_Task_. Write out, word for word, every line in the data below from the one containing "(l : list str)" to the one containing "then (c + 32)%N else c.", both of them included.

_Data for processing_.
Fixpoint str_in (kw s : str) : bool :=
  startswith kw s ||
  match s with
  | [] => false
  | _ :: s' => str_in kw s'
  end.

(** [re.sub(r'[cls]', repl, text)] for a class [cls] of single code
    points. *)
Definition sub_class (cls : str) (repl : cp) (text : str) : str :=
  List.map (fun c => if existsb (N.eqb c) cls then repl else c) text.

(** [str(n)] for an [int]. *)
Fixpoint uint_digits (d : Decimal.uint) : str :=
  match d with
  | Decimal.Nil => []
  | Decimal.D0 d => 48%N :: uint_digits d
  | Decimal.D1 d => 49%N :: uint_digits d
  | Decimal.D2 d => 50%N :: uint_digits d
  | Decimal.D3 d => 51%N :: uint_digits d
  | Decimal.D4 d => 52%N :: uint_digits d
  | Decimal.D5 d => 53%N :: uint_digits d
  | Decimal.D6 d => 54%N :: uint_digits d
  | Decimal.D7 d => 55%N :: uint_digits d
  | Decimal.D8 d => 56%N :: uint_digits d
  | Decimal.D9 d => 57%N :: uint_digits d
  end.

Definition str_of_int (n : Z) : str :=
  match Z.to_int n with
  | Decimal.Pos d => uint_digits d
  | Decimal.Neg d => 45%N :: uint_digits d
  end.

(** A [datetime]: the wall-clock reading in microseconds and the attached
    time zone, if any (its UTC offset).  [replace(tzinfo=None)] drops
    the zone and keeps the reading. *)
Record datetime := { ticks : Z; tzinfo : option Z }.

Definition replace_tzinfo_None (d : datetime) : datetime :=
  {| ticks := ticks d; tzinfo := None |}.

(** [(a - b).days] for two naive datetimes: a [timedelta] is normalised
    with [0 <= seconds], so [days] is the floor of the quotient. *)
Definition days_between (a b : datetime) : Z :=
  (ticks a - ticks b) / 86400000000.

(** The objects that occur as dictionary values in this code. *)
Inductive value :=
  | VNone
  | VStr (s : str)
  | VInt (n : Z)
  | VList (l : list str)
  | VDate (d : datetime).

(** Truth value of an object (as tested by [if x:] and [x or y]). *)
Definition truthy (v : value) : bool :=
  match v with
  | VNone => false
  | VStr s => match s with [] => false | _ => true end
  | VInt n => negb (n =? 0)
  | VList l => match l with [] => false | _ => true end
  | VDate _ => true
  end.

(** What the interpreter supplies beyond this repository: the Unicode
    case mapping behind [str.lower], the alphanumeric classification
    behind [\w] and [\b], and [str()] of an object that is not a [str]
    (used when an f-string formats it). *)
Class Runtime := {
  lower : str -> str;
  isalnum : cp -> bool;
  str_of : value -> str
}.

(** [f"{v}"] *)
Definition format {rt : Runtime} (v : value) : str :=
  match v with
  | VStr s => s
  | _ => str_of v
  end.

(** The interpreter's tables on U+0000..U+00FF (Basic Latin and Latin-1
    Supplement), used to run the functions on concrete texts.  Code
    points above U+00FF are left as they are and count as non-alphanumeric
    here, and [str()] of a list or of a datetime, which no example below
    formats, is left empty. *)
Definition lower_cp (c : cp) : cp :=
  if ((65 <=? c) && (c <=? 90) || (192 <=? c) && (c <=? 222) && negb (c =? 215))%N
  then (c + 32)%N else c.

Definition isalnum_latin1 (c : cp) : bool :=
  ((48 <=? c) && (c <=? 57) || (65 <=? c) && (c <=? 90) || (97 <=? c) && (c <=? 122)
   || (c =? 170) || (c =? 178) || (c =? 179) || (c =? 181) || (c =? 185) || (c =? 186)
   || (188 <=? c) && (c <=? 190)
   || (192 <=? c) && (c <=? 214) || (216 <=? c) && (c <=? 246)
   || (248 <=? c) && (c <=? 255))%N.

_Reply to the task_.
  | VList (l : list str)
  | VDate (d : datetime).

(** Truth value of an object (as tested by [if x:] and [x or y]). *)
Definition truthy (v : value) : bool :=
  match v with
  | VNone => false
  | VStr s => match s with [] => false | _ => true end
  | VInt n => negb (n =? 0)
  | VList l => match l with [] => false | _ => true end
  | VDate _ => true
  end.

(** What the interpreter supplies beyond this repository: the Unicode
    case mapping behind [str.lower], the alphanumeric classification
    behind [\w] and [\b], and [str()] of an object that is not a [str]
    (used when an f-string formats it). *)
Class Runtime := {
  lower : str -> str;
  isalnum : cp -> bool;
  str_of : value -> str
}.

(** [f"{v}"] *)
Definition format {rt : Runtime} (v : value) : str :=
  match v with
  | VStr s => s
  | _ => str_of v
  end.

(** The interpreter's tables on U+0000..U+00FF (Basic Latin and Latin-1
    Supplement), used to run the functions on concrete texts.  Code
    points above U+00FF are left as they are and count as non-alphanumeric
    here, and [str()] of a list or of a datetime, which no example below
    formats, is left empty. *)
Definition lower_cp (c : cp) : cp :=
  if ((65 <=? c) && (c <=? 90) || (192 <=? c) && (c <=? 222) && negb (c =? 215))%N
  then (c + 32)%N else c.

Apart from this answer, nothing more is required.